遺留分侵害額はどのように算定されますか?

回答

遺留分とは、兄弟姉妹以外の法定相続人に保障される最低限の遺産取得割合のことをいいます。

直系尊属(被相続人の父母、祖父母など)のみが法定相続人である場合に、遺留分の割合は法定相続分の3分の1となります。

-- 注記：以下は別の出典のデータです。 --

(** A task whose generator has not been started and that awaits nothing
    is advanced by [_step]. *)
Lemma fresh_step_trace fuel t c s σ r σ' :
  co σ t = Some c -> _coroutine c = Some (GenFresh s) ->
  _prerequisite_ip c = None ->
  _step fuel t σ = Some (r, σ') ->
  exists ds, advances σ' = advances σ ++ map (pair t) ds /\ loop_form ds r.
Proof.
  intros Hc Hg Hp. apply first_step_trace.
  intros y σ1. unfold prerequisite_of. rewrite Hc. simpl. rewrite Hp.
  unfold _process, gen_resume. rewrite Hc, Hg.
  intros H. eapply gen_run_trace; eauto.
Qed.

Lemma wrap_keeps k pr o σ r σ' :
  wrap k pr o σ = Some (r, σ') ->
  r = Ret o /\ advances σ' = advances σ /\
  forall u, timer_of σ' u = timer_of σ u.
Proof.
  intros H. unfold wrap in H.
  apply bind_inv in H as [([] & σa & Ha & H)|(e & Ha & _)];
    [|by destruct progress; minv].
  assert (advances σa = advances σ /\
          forall u, timer_of σa u = timer_of σ u) as [Haa Hta].
  { destruct progress; minv; (split; [done|]); intros u;
      first [done | by apply timer_of_update]. }
  apply bind_inv in H as [(f & σb & Hb & H)|(e & Hb & _)];
    [|by apply gets_inv in Hb as [? _]].
  apply gets_inv in Hb as [[= ->] ->].
  destruct (tracks_last && negb (finished (obj σa o))) eqn:E.
  - apply andb_true_iff in E as [_ Hf]. apply negb_true_iff in Hf.
    minv. split; [done|].
    unfold connect_both.
    change (obj (set_store_last k (last_of k σa ++ [o]) σa) o) with (obj σa o).
    rewrite Hf. split; [done|]. intros u. rewrite <-Hta.
    unfold register_both.
    change (timer_of (log_issue k o ?s) u) with (timer_of s u).
    by rewrite timer_of_update.
  - minv. done.
Qed.

(** No unfinished task holds the lock of the function. *)
Definition lock_free (σ : state) : Prop :=
  policy = Some POLICY_SYNCHRONIZED ->
  forall l, func_lock σ = Some l -> finished (obj σ l) = true.

Lemma invoke_steps fuel a kw σ t σ' :
  lock_free σ ->
  invoke fuel a kw σ = Some (Ret t, σ') ->
  t = fresh (dom (heap σ)) /\
  exists ds d,
    advances σ' = advances σ ++ map (pair t) (ds ++ [d]) /\
    (d = DContinueNow -> timer_of σ' t = Some (Timer true interval)).
Proof.
  intros Hfree H. unfold invoke in H.
  apply bind_inv in H as [(pr & σ1 & Hpr & H)|(e & _ & [=])].
  assert (heap σ1 = heap σ /\ advances σ1 = advances σ /\
          func_lock σ1 = func_lock σ /\ forall q, obj σ1 q = obj σ q)
    as (Hh1 & Ha1 & Hl1 & Ho1).
  { destruct progress.
    - unfold bind, gets, modify, ret in Hpr. by simplify_eq.
    - apply ret_inv in Hpr as [_ ->]. done. }
  apply bind_inv in H as [([] & σ2 & Hm & H)|(e & _ & [=])].
  apply modify_inv in Hm as [_ ->].
  destruct (func pr a kw) as [s| |e]; [|by apply raise_inv in H as [? _]..].
  apply bind_inv in H as [(l & σ3 & Hg & H)|(e & _ & [=])].
  apply gets_inv in Hg as [[= ->] ->].
  apply bind_inv in H as [(held & σ3 & Hg & H)|(e & _ & [=])].
  apply gets_inv in Hg as [[= ->] ->].
  set (σ2 := log_call (key_of a) kw σ1) in *.
  assert (match policy, func_lock σ1 with
          | Some POLICY_SYNCHRONIZED, Some l => negb (finished (obj σ2 l))
          | _, _ => false
          end = false) as Hheld.
  { destruct policy as [[]|] eqn:Hpol; try done.
    rewrite Hl1.
    destruct (func_lock σ) as [l|] eqn:Hl; [|done].
    change (obj σ2 l) with (obj σ1 l). rewrite Ho1.
    by rewrite (Hfree Hpol l Hl). }
  cbv beta in H. rewrite Hheld in H.
  apply bind_inv in H as [(ip & σ3 & Hi & H)|(e & _ & [=])].
  rewrite CoroutineInProgress_init_exact in Hi. injection Hi as <- <-.
  change (heap σ2) with (heap σ1) in *. rewrite Hh1 in *.
  set (ip := fresh (dom (heap σ))) in *.
  apply bind_inv in H as [([] & σ4 & Hm & H)|(e & _ & [=])].
  assert (advances σ4 = advances σ /\
          co σ4 ip = Some {| _coroutine := Some (GenFresh s);
                             _timer := Some (Timer false 0);
                             _interval := interval;
                             _prerequisite_ip := None;
                             _locked := false |}) as [Ha4 Hc4].
  { assert (co (with_task (GenFresh s) interval false σ2) ip = Some
              {| _coroutine := Some (GenFresh s); _timer := Some (Timer false 0);
                 _interval := interval; _prerequisite_ip := None;
                 _locked := false |}) as Hco.
    { unfold co. rewrite obj_with_task.
      change (heap σ2) with (heap σ1). rewrite Hh1. fold ip.
      by rewrite decide_True. }
    case_bool_decide.
    - apply modify_inv in Hm as [_ ->]. done.
    - apply ret_inv in Hm as [_ ->]. done. }
  apply bind_inv in H as [(b & σ5 & Hs & H)|(e & _ & [=])].
  pose proof Hs as Hs'.
  apply (fresh_step_trace _ _ _ s _ _ _ Hc4 eq_refl eq_refl) in Hs
    as (ds & Ha5 & (ps & d & -> & Hend)).
  apply bind_inv in H as [([] & σ6 & Ht & H)|(e & _ & [=])].
  apply wrap_keeps in H as ([= ->] & Ha' & Ht').
  split; [done|].
  exists (map (fun p => DAwait p true) ps), d.
  assert (advances σ6 = advances σ5) as Ha6.
  { destruct b.
    - unfold bind, gets, modify, raise, ret in Ht.
      destruct (timer_of σ5 ip); by simplify_eq.
    - by apply ret_inv in Ht as [_ ->]. }
  split; [by rewrite Ha', Ha6, Ha5, Ha4|].
  intros ->. simpl in Hend. injection Hend as ->.
  rewrite Ht'. unfold bind, gets, modify, raise, ret in Ht.
  destruct (timer_of σ5 ip) as [tm|] eqn:Htm; [|done].
  injection Ht as <-. unfold timer_of in *. rewrite co_update_co, decide_True by done.
  destruct (co σ5 ip) as [c5|]; [|done]. done.
Qed.

(** The tasks of a call that is neither answered with the live task of
    the Singleton policy nor made to wait for the lock of the
    Synchronized policy. *)
Definition starts_at_once (a : args) (σ : state) : Prop :=
  (policy = Some POLICY_SINGLETON -> last_of (key_of a) σ = []) /\
  lock_free σ.

(** A call that returns a task, and is neither answered with the live
    task of the Singleton policy nor made to wait for the lock of the
    Synchronized policy, has run the generator of the new task before it
    returns: the task is a new object, the call resumed its generator at
    least once and no other generator, and when the last directive was
    to continue, the timer of the task is running with the interval of
    the decorator. *)
Theorem call_steps_eagerly fuel a σ t σ' :
  starts_at_once a σ ->
  newfunc fuel a σ = Some (Ret t, σ') ->
  (t ∉ dom (heap σ)) /\
  exists ds d,
    advances σ' = advances σ ++ map (pair t) (ds ++ [d]) /\
    (d = DContinueNow -> timer_of σ' t = Some (Timer true interval)).
Proof.
  intros [Hsingle Hfree] H.
  assert (exists kw σ0, invoke fuel a kw σ0 = Some (Ret t, σ') /\
            heap σ0 = heap σ /\ advances σ0 = advances σ /\ lock_free σ0)
    as (kw & σ0 & Hi & Hh & Ha & Hf).
  { unfold newfunc, policy_prologue in H.
    destruct policy as [pol|] eqn:Hpol.
    - unfold bind, modify, gets, ret in H.
      assert (forall σ0 : state, lock_free σ0 -> lock_free
                (match store_last σ0 !! key_of a with
                 | Some _ => σ0
                 | None => set_store_last (key_of a) [] σ0
                 end)) as Hkeep.
      { intros σ0 Hσ0. by destruct (store_last σ0 !! key_of a). }
      assert (forall σ0 : state,
                heap (match store_last σ0 !! key_of a with
                      | Some _ => σ0
                      | None => set_store_last (key_of a) [] σ0
                      end) = heap σ0 /\
                advances (match store_last σ0 !! key_of a with
                      | Some _ => σ0
                      | None => set_store_last (key_of a) [] σ0
                      end) = advances σ0) as Hsame.
      { intros σ0. by destruct (store_last σ0 !! key_of a). }
      assert (last_of (key_of a)
                (match store_last σ !! key_of a with
                 | Some _ => σ
                 | None => set_store_last (key_of a) [] σ
                 end) = last_of (key_of a) σ) as Hlast.
      { unfold last_of. destruct (store_last σ !! key_of a) eqn:E; simpl.
        - by rewrite E.
        - by rewrite lookup_insert_eq. }
      simpl in H. rewrite Hlast in H.
      destruct (Hsame σ) as [Hh Ha].
      destruct pol.
      + simpl in H. destruct (py_last (last_of (key_of a) σ)); simpl in H;
          eexists _, _; (split; [exact H|]); split_and!; auto.
      + rewrite (Hsingle eq_refl) in H. simpl in H.
        eexists _, _. split; [exact H|]. split_and!; auto.
      + simpl in H. eexists _, _. split; [exact H|]. split_and!; auto.
    - unfold bind, ret in H. simpl in H. eexists _, _. split; [exact H|]. done. }
  apply invoke_steps in Hi as (-> & ds & d & Hadv & Htm); [|done].
  rewrite Hh, Ha in *. split; [apply is_fresh|]. by exists ds, d.
Qed.


(** * Runs that come back *)

(** ** One round of the loop of [_step] *)

(** What [_process] resumes the generator with: [next()] when there is
    no prerequisite, else the result or the failure of the prerequisite. *)
Definition feed (σ : state) (pre : option nat) : resume_with :=
  match pre with
  | Some p =>
      match _exception (obj σ p) with
      | Some e => RThrow e
      | None => RSend (_result (obj σ p))
      end
  | None => RNext
  end.

(** The state in which the generator is resumed: the failure of the
    prerequisite has been marked as handled. *)
Definition consumed (σ : state) (pre : option nat) : state :=
  match pre with
  | Some p =>
      match _exception (obj σ p) with
      | Some _ => update p (with_unhandled None) σ
      | None => σ
      end
  | None => σ
  end.

(** The generator of [t] can be resumed from [s] the way [_step] does it:
    it is suspended at a yield, or it has not been started and the task
    has no prerequisite. *)
Definition poised (σ : state) (t : nat) (s : GenState) : Prop :=
  coroutine_of σ t = Some (GenSuspended s) \/
  coroutine_of σ t = Some (GenFresh s) /\ prerequisite_of σ t = None.

Lemma process_poised t s σ :
  poised σ t s ->
  _process t (prerequisite_of σ t) σ
  = gen_run t s (feed σ (prerequisite_of σ t)) (consumed σ (prerequisite_of σ t)).
Proof.
  unfold poised, coroutine_of, prerequisite_of.
  destruct (co σ t) as [c|] eqn:Hc; simpl; [|by intros [|[]]].
  intros [Hg|[Hg Hp]].
  - unfold _process. destruct (_prerequisite_ip c) as [p|]; simpl.
    + unfold bind, gets, modify.
      destruct (_exception (obj σ p)) as [e|].
      * unfold gen_resume. rewrite co_update_keeps by done. by rewrite Hc, Hg.
      * unfold gen_resume. by rewrite Hc, Hg.
    + unfold gen_resume. by rewrite Hc, Hg.
  - rewrite Hp. simpl. unfold gen_resume. by rewrite Hc, Hg.
Qed.

(** One pass through the body of the loop, by what [_process] gives. *)
Lemma step_round fuel t σ y σ1 :
  _process t (prerequisite_of σ t) σ = Some (y, σ1) ->
  _step (S fuel) t σ =
    match y with
    | Ret NotFinished =>
        Some (Ret true, update_co t (with_prerequisite None) σ1)
    | Ret (YInProgress p) =>
        let σ2 := update_co t (with_prerequisite (Some p))
                    (update_co t (with_prerequisite None) σ1) in
        if finished (obj σ1 p) then _step fuel t σ2
        else Some (Ret false,
                   connect_both p (ObsContinue t) (ObsContinue t) σ2)
    | Ret (YValue v) =>
        (_stop fuel t true ;;; ip_finish t v ;;; ret false)
          (update_co t (with_prerequisite None) σ1)
    | Exc StopIteration =>
        (_stop fuel t true ;;; ip_finish t PyNone ;;; ret false) σ1
    | Exc e =>
        (throw fuel t e ;;; if is_host_fatal e then raise e else ret false) σ1
    end.
Proof.
  intros H. simpl. unfold bind at 1. unfold try_except.
  unfold bind at 1. unfold gets at 1. cbv beta. unfold bind at 1.
  rewrite H. destruct y as [[|p|v]|e].
  - reflexivity.
  - unfold bind, modify, gets, ret. cbv beta.
    rewrite !finished_update_co.
    destruct (finished (obj σ1 p)); reflexivity.
  - reflexivity.
  - assert (forall (m : M unit) (b : bool),
              bind (bind m (fun _ => if b then raise e
                                     else ret (LReturn false)))
                (fun x => match x with
                          | LReturn b0 => ret b0
                          | LBreak v =>
                              _stop fuel t true ;;; ip_finish t v ;;; ret false
                          | LAgain => _step fuel t
                          end) σ1
              = bind m (fun _ => if b then raise e else ret false) σ1) as Hthrow.
    { intros m b. unfold bind. destruct (m σ1) as [[[[]|e'] σt]|]; try done.
      by destruct b. }
    destruct e; try apply Hthrow. reflexivity.
Qed.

直系尊属以外の人が法定相続人に含まれる場合の遺留分の割合は、法定相続分の2分の1となります。

以下、具体的な計算方法についてご説明いたします。

 

遺留分の割合

直系尊属(被相続人の父母、祖父母など)のみが法定相続人である場合に、遺留分の割合は法定相続分の3分の1となり、直系尊属以外の人が法定相続人に含まれる場合の遺留分の割合は、法定相続分の2分の1となります。

よって遺留分は、具体的に以下の表のとおりです。

相続人 法定相続分 遺留分の割合 遺留分
配偶者のみ 全部 2分の1

 

 

2分の1
配偶者と子 ・配偶者2分の1

・子2分の1

・配偶者4分の1

・子4分の1

配偶者と直系尊属(父母) ・配偶者3分の2

・直系尊属3分の1

・配偶者6分の2

・父母6分の1

配偶者と兄弟姉妹 ・配偶者4分の3

・兄弟姉妹4分の1

・配偶者2分の1

・兄弟姉妹 なし

子のみ 全部 2分の1
父母のみ 全部 3分の1 3分の1
兄弟姉妹のみ 全部 なし なし

 

遺留分侵害額の算定

遺留分を算定する際に基礎となる財産は、下記の計算式で算出します。

 

遺留分算定の基礎となる財産=被相続人の相続開始時に有する財産の価額+贈与された財産の価額-相続債務の全額

 

遺留分基礎となる財産にそれぞれ相続人の遺留分の割合を乗じた遺留分額をもとに、遺留分侵害額を下記の計算式で算出します。

 

遺留分侵害額=遺留分額-遺留分権利者が相続によって得た財産+遺留分権利者の相続債務分担額

 

遺留分の基礎となる財産に持戻す生前贈与

上記計算式のとおり、遺留分算定の基礎となる財産は、被相続人の相続開始時に有する財産に生前贈与された財産を加算して算出します。

このような持戻しの対象となる生前贈与には以下のような制限があります

 

・相続人以外に対する生前贈与→相続開始前1年以内に行われた生前贈与

・相続人に対する生前贈与→相続開始前10年以内に行われた生前贈与(2019年7月の法改正より前は、永久に遡及でき、期限は設けられていませんでした。)

 

ただし、遺留分の権利を有する相続人に損害を加えることを知って贈与したときは、期限の適用はなく、全ての贈与が対象となります。